I have been strugling with NaiveBayes classification for many hours now. The file labeledTrainData.tsv consists of 3 columns and 25000 rows. The columns are id (chr), sentiment (int) and review (chr).
I try to predict the sentiment of the test data, but no matter what I do, it returns some 50/50 guesswork. The truth tables produced always look like:
prediction 0 1
0 199 201
1 0 0
What am I doing wrong? Code below
library(e1071)
library(tm)
trainData <- read.table("data/labeledTrainData.tsv", header = TRUE, stringsAsFactors = FALSE)
trainData <- trainData[sample(nrow(trainData)),]
range.train <- c(1:1600)
range.test <- c(1601:2000)
df <- trainData[1:20000,]
df$sentiment <- as.factor(df$sentiment)
df.train <- df[range.train,]
df.test <- df[range.test,]
corpus <- Corpus(VectorSource(df$review))
corpus.clean <- cleanText(corpus)
dtm <- DocumentTermMatrix(corpus.clean)
trainNB <- as.matrix(dtm[range.train,])
testNB <- as.matrix(dtm[range.test,])
system.time( classifier <- naiveBayes(trainNB, df.train$sentiment) )

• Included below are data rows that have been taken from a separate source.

(* ===== verification/System.v ===== *)
(** * The program as a whole: from the serial line to [/data]

    Start-up ([Startup]) decides whether there is an ingest thread and with
    which models; the thread ([Ingest]) changes the dict; [/data] ([Query])
    serialises the dict it finds.  [served st] is what a request answers
    when the thread is in state [st], between two iterations.  The theorems
    follow a line from the port to the response: the valid line, the line
    without a reading, the reading that is not a finite number, the label
    that is not a string. *)

From Stdlib Require Import ZArith String.
From Stdlib.Strings Require Import Byte.
From Stdlib.Floats Require Import SpecFloat.
From stdpp Require Import base tactics option list gmap strings.
From S2P Require Import Prelude Utf8 PyStr Float64 PyFloat PyExn SensorData.
From S2P Require Import Ingest IngestInv IngestRuns Startup Query.

#[local] Open Scope string_scope.

Section system.
Context `{UnicodeDB}.
Implicit Types (st : state) (ms : models) (d : gmap string pyval).

(** [GET /data] while the thread is in state [st]. *)
Definition served (st : state) : response := data (sensor_data st).

(** The state the thread of a serving process is in once it has consumed
    the reads of its port; the initial state when there is no thread. *)
Definition final_state (thread : option port) (ms : models) : state :=
  from_option fst initial (thread_run thread ms).

(** The response for the placeholders of line 54. *)
Definition placeholder_response : response :=
  Response 200
    (Json [("advice", JString (str "N/A")); ("crop", JString (str "N/A"));
           ("hum", JInt 0); ("soil", JInt 0); ("temp", JInt 0)]).

(** The response for a reading and two string labels. *)
Definition reading_response (t h s : float64) (c a : pystr) : response :=
  Response 200
    (Json [("advice", JString a); ("crop", JString c); ("hum", JFloat h);
           ("soil", JFloat s); ("temp", JFloat t)]).

(** ** Helpers *)

Lemma served_initial : served initial = placeholder_response.
Proof.
  unfold served. simpl.
  by rewrite (data_record_response _ _ _ _ _ _ wf_keys_init view_init).
Qed.

Lemma wf_keys_with_reading t h s d : wf_keys d → wf_keys (with_reading t h s d).
Proof.
  intros Hd. unfold with_reading.
  repeat apply wf_keys_setitem; try done; apply keys_elem; auto.
Qed.

(** The thread of a process always ends in a state with the five keys. *)
Lemma final_state_wf thread ms : wf_keys (sensor_data (final_state thread ms)).
Proof.
  unfold final_state, thread_run. destruct thread as [p|]; simpl; [|apply wf_keys_init].
  destruct (loop ms p initial) as [st o] eqn:Hrun. simpl.
  apply loop_evolves in Hrun. apply (ev_keys _ _ Hrun), wf_keys_init.
Qed.

(** The state a valid line leaves when the crop model raises an exception
    that a clause catches: the reading is stored, the labels are not. *)
Lemma iteration_torn ms cm im bs text t h s e st :
  decode bs = Some text → well_formed text t h s →
  crop_model ms = Some cm → irrigation_model ms = Some im →
  predict cm t h s = Raise e → isinstance e Exception = true →
  ∃ st', iteration ms (ReadBytes bs) st = (st', Ok tt) ∧
    sensor_data st' = with_reading t h s (sensor_data st).
Proof.
  intros Hd Hw Hcm Him Hc He.
  rewrite (iteration_crop_raises ms cm im bs text t h s e) by done.
  set (st1 := State _ _ _).
  destruct (handle_returns e st1 He) as [st' Hh]; [by eexists|].
  exists st'. split; [done|]. by apply handle_same_data in Hh.
Qed.

(** * From the line to the response *)

(** C21: after a well-formed line ["t,h,s"] for
    which the models give the strings [c] and [a], [/data] answers 200 with
    [{"advice": a, "crop": c, "hum": h, "soil": s, "temp": t}]. *)
Theorem served_after_valid_line ms cm im bs text t h s c a st :
  wf_keys (sensor_data st) →
  decode bs = Some text → well_formed text t h s →
  crop_model ms = Some cm → irrigation_model ms = Some im →
  predict cm t h s = Ok (PStr c) → predict im t h s = Ok (PStr a) →
  served (iteration ms (ReadBytes bs) st).1 = reading_response t h s c a.
Proof.
  intros Hwf Hd Hw Hcm Him Hc Ha.
  rewrite (iteration_stores ms cm im bs text t h s (PStr c) (PStr a)) by done.
  unfold served. simpl. rewrite with_labels_reading by done. unfold published.
  by rewrite (data_record_response _ _ _ _ _ _ (wf_keys_of_record _) (view_of_record _)).
Qed.

(** C28: as long as no read carried a
    valid line, whatever else the port returned and whether or not the
    thread is still alive, [/data] answers with the placeholders. *)
Theorem served_placeholder_until_reading ms rs st o :
  Forall (λ r, reading_of r = None) rs →
  loop ms rs initial = (st, o) →
  served st = placeholder_response.
Proof.
  intros Hrs Hrun. rewrite <-served_initial. unfold served.
  by rewrite (loop_no_reading ms rs initial st o).
Qed.

(** C30: when a model answers with a numpy
    integer or boolean, as a forest fitted on a label column of numbers or
    booleans does, the first valid line makes [/data] answer 500. *)
Theorem unserializable_label_fails_data ms cm im bs text t h s c a st :
  wf_keys (sensor_data st) →
  decode bs = Some text → well_formed text t h s →
  crop_model ms = Some cm → irrigation_model ms = Some im →
  predict cm t h s = Ok c → predict im t h s = Ok a →
  serializable c = false ∨ serializable a = false →
  status (served (iteration ms (ReadBytes bs) st).1) = 500%Z.
Proof.
  intros Hwf Hd Hw Hcm Him Hc Ha Hs.
  rewrite (iteration_stores ms cm im bs text t h s c a) by done.
  unfold served. simpl. rewrite with_labels_reading by done. unfold published.
  rewrite (data_record_response _ _ _ _ _ _ (wf_keys_of_record _) (view_of_record _)).
  unfold serializable in Hs. simpl.
  destruct Hs as [[e ->]%is_ok_false|[e ->]%is_ok_false]; [|by destruct (json_of c)].
  by destruct (json_of a).
Qed.

(** C29: [float] accepts ["nan"] and
    ["inf"].  When a line carries such a reading and the crop model raises
    for it, as a forest does, the reading stays in the dict and the body of
    [/data] is not standard JSON. *)
Theorem nonfinite_reading_breaks_json ms cm im bs text t h s e old jc ja st :
  wf_keys (sensor_data st) → view (sensor_data st) = Some old →
  json_of (r_crop old) = Ok jc → json_of (r_advice old) = Ok ja →
  decode bs = Some text → well_formed text t h s →
  is_finite t && is_finite h && is_finite s = false →
  crop_model ms = Some cm → irrigation_model ms = Some im →
  predict cm t h s = Raise e → isinstance e Exception = true →
  ∃ o, served (iteration ms (ReadBytes bs) st).1 = Response 200 (Json o) ∧
    strict o = false.
Proof.
  intros Hwf Hv Hjc Hja Hd Hw Hfin Hcm Him Hc He.
  destruct (iteration_torn ms cm im bs text t h s e st) as (st' & -> & Hst'); [done..|].
  unfold served. simpl. rewrite Hst'.
  rewrite (data_record_response _ _ _ _ _ _ (wf_keys_with_reading _ _ _ _ Hwf)
             (view_with_reading _ _ _ _ _ Hv)).
  simpl. rewrite Hja, Hjc. simpl. eexists. split; [done|].
  unfold strict. simpl. rewrite andb_true_r.
  destruct (strict_value ja), (strict_value jc); simpl; try done.
  destruct (is_finite t), (is_finite h), (is_finite s); done.
Qed.

End system.

(** * From start-up to the response *)

Section program.
Context `{UnicodeDB} {column : Type}.
Implicit Types (env : environment column) (ms : models).

(** Every model [fit] returns answers every reading. *)
Definition fits_total env : Prop :=
  ∀ X y m t h s, fit env X y = Ok m → is_ok (predict m t h s) = true.

Lemma serving_models_total env th ms tr :
  fits_total env → run env = (Serving th ms, tr) → models_total ms.
Proof.
  intros Hfit (b & b' & _ & Ht & _ & -> & _)%run_serving_inv.
  apply train_ok_inv in Ht as (X & yc & yi & cm & im & _ & Hcm & Him & ->).
  exists cm, im. split_and!; [done..|]. intros t h s. split; by eapply Hfit.
Qed.

(** When the port cannot be opened, a
    process that serves has no ingest thread and [/data] answers with the
    placeholders, for as long as the process lives. *)
Theorem no_port_serves_placeholder env e th ms tr :
  serial_Serial env = Raise e → run env = (Serving th ms, tr) →
  thread_run th ms = None ∧ served (final_state th ms) = placeholder_response.
Proof.
  intros Hs (b & b' & Hc & Ht & -> & _ & _)%run_serving_inv.
  apply train_ok_inv in Ht as (X & yc & yi & cm & im & _ & _ & _ & ->).
  rewrite connect_run, Hs in Hc. destruct (isinstance e SerialException); [|done].
  injection Hc as <-. split; [done|apply served_initial].
Qed.

(** C11: the program against its specification.  In
    a process that serves with a thread, when the models that [fit]
    returned answer every reading, [/data] answers, once the thread has
    consumed the reads of the port, with the record the specification
    computes from the placeholders for the reads the thread lived through;
    these are all the reads if the thread has not died. *)
Theorem program_refines_spec env p ms tr :
  fits_total env → run env = (Serving (Some p) ms, tr) →
  ∃ rs1 rs2, p = (rs1 ++ rs2)%list ∧
    served (final_state (Some p) ms) = data (spec_run ms sensor_data_init rs1) ∧
    (thread_run (Some p) ms = Some (final_state (Some p) ms, Ok tt) → rs2 = []).
Proof.
  intros Hfit Hrun. pose proof (serving_models_total _ _ _ _ Hfit Hrun) as Hm.
  unfold final_state, thread_run. simpl.
  destruct (loop ms p initial) as [st o] eqn:Hloop.
  destruct (loop_spec_run ms p initial st o Hm wf_keys_init Hloop)
    as (rs1 & rs2 & -> & Hd & Ho).
  exists rs1, rs2. simpl. split_and!; [done|by unfold served; rewrite Hd|].
  intros [= ->]. by apply Ho.
Qed.

End program.

(** * Scenarios *)

(** The line of the spec's scenario, as the state it leaves. *)
Lemma served_after_valid_line_witness :
  served (iteration wheat_yes (serial_line "25.0,60.0,40.0") initial).1 =
    reading_response (of_decimal false 250 (-1)) (of_decimal false 600 (-1))
      (of_decimal false 400 (-1)) (str "Wheat") (str "Yes").
Proof.
  apply (served_after_valid_line wheat_yes (constant_model "Wheat") (constant_model "Yes")
           _ (str "25.0,60.0,40.0" ++ [13; 10]%Z)%list).
  - apply wf_keys_init.
  - vm_compute. reflexivity.
  - exists (str "25.0"), (str "60.0"), (str "40.0"). vm_compute. auto.
  - reflexivity.
  - reflexivity.
  - reflexivity.
  - reflexivity.
Defined.

(** Noise, a lost device, a short line, an empty read. *)
Definition no_reading_reads : list read_result :=
  [ReadBytes [xff]; ReadRaises device_lost; serial_line "25.0,60.0"; ReadBytes []].

Lemma served_placeholder_until_reading_witness :
  served (loop wheat_yes no_reading_reads initial).1 = placeholder_response.
Proof.
  apply (served_placeholder_until_reading wheat_yes no_reading_reads _
           (loop wheat_yes no_reading_reads initial).2).
  - repeat constructor; vm_compute; reflexivity.
  - apply surjective_pairing.
Defined.

(** An irrigation model fitted on a column of 0 and 1. *)
Definition coded : models :=
  Models (Some (constant_model "Wheat")) (Some (Model (λ _ _ _, Ok (PNpInt 1)))).

Lemma unserializable_label_fails_data_witness :
  status (served (iteration coded (serial_line "31.5,20.0,10.0") initial).1) = 500%Z.
Proof.
  eapply (unserializable_label_fails_data coded);
    [apply wf_keys_init|apply hot_dry_decodes|apply hot_dry_well_formed|
     reflexivity..|by right].
Defined.

Lemma nan_line_decodes :
  decode (bytes_of "nan,60.0,40.0" ++ [x0d; x0a]) =
    Some (str "nan,60.0,40.0" ++ [13; 10]%Z)%list.
Proof. by vm_compute. Qed.

Lemma nan_line_well_formed :
  well_formed (str "nan,60.0,40.0" ++ [13; 10]%Z)%list
    S754_nan (of_decimal false 600 (-1)) (of_decimal false 400 (-1)).
Proof. exists (str "nan"), (str "60.0"), (str "40.0"). vm_compute. auto. Qed.

Lemma nonfinite_reading_breaks_json_witness :
  ∃ o, served (iteration refusing (serial_line "nan,60.0,40.0") initial).1 =
         Response 200 (Json o) ∧ strict o = false.
Proof.
  eapply (nonfinite_reading_breaks_json refusing);
    [apply wf_keys_init|apply view_init|reflexivity|reflexivity|
     apply nan_line_decodes|apply nan_line_well_formed|reflexivity..].
Defined.

Lemma no_port_serves_placeholder_witness :
  thread_run None wheat_yes = None ∧
  served (final_state None wheat_yes) = placeholder_response.
Proof.
  by apply (no_port_serves_placeholder no_port port_busy None wheat_yes
              [EPrint (connect_message port_busy)]).
Defined.

(** The port opens and sends noise, then the line of the scenario. *)
Definition with_port : environment nat := demo_env (Ok noisy_reads) (Ok demo_frame).

Lemma demo_fits_total serial csv : fits_total (demo_env serial csv).
Proof. by intros X y m t h s [= <-]. Qed.

Lemma program_refines_spec_witness :
  ∃ rs1 rs2, noisy_reads = (rs1 ++ rs2)%list ∧
    served (final_state (Some noisy_reads) wheat_yes) =
      data (spec_run wheat_yes sensor_data_init rs1) ∧
    (thread_run (Some noisy_reads) wheat_yes =
       Some (final_state (Some noisy_reads) wheat_yes, Ok tt) → rs2 = []).
Proof.
  by apply (program_refines_spec with_port noisy_reads wheat_yes [ESleep 2]);
    [apply demo_fits_total|].
Defined.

system.time( prediction <- predict(classifier, testNB[,-1]) )
table(prediction, df.test$sentiment)
convert_count <- function(x) {
y <- ifelse(x > 0, 1, 0) # 1 might have to be changed to x
y <- factor(y, levels=c(0,1), labels=c("No", "Yes"))
}
cleanText <- function(text) {
text %>%
tm_map(content_transformer(tolower)) %>%
tm_map(removeWords, stopwords('en')) %>%
tm_map(toSpace, "<br />") %>%
tm_map(toSpace, "/") %>%
tm_map(removePunctuation) %>%
tm_map(removeNumbers) %>%
tm_map(stemDocument)
}
toSpace <- content_transformer(function(x, pattern) {
return (
gsub(pattern, " ", x)
)
})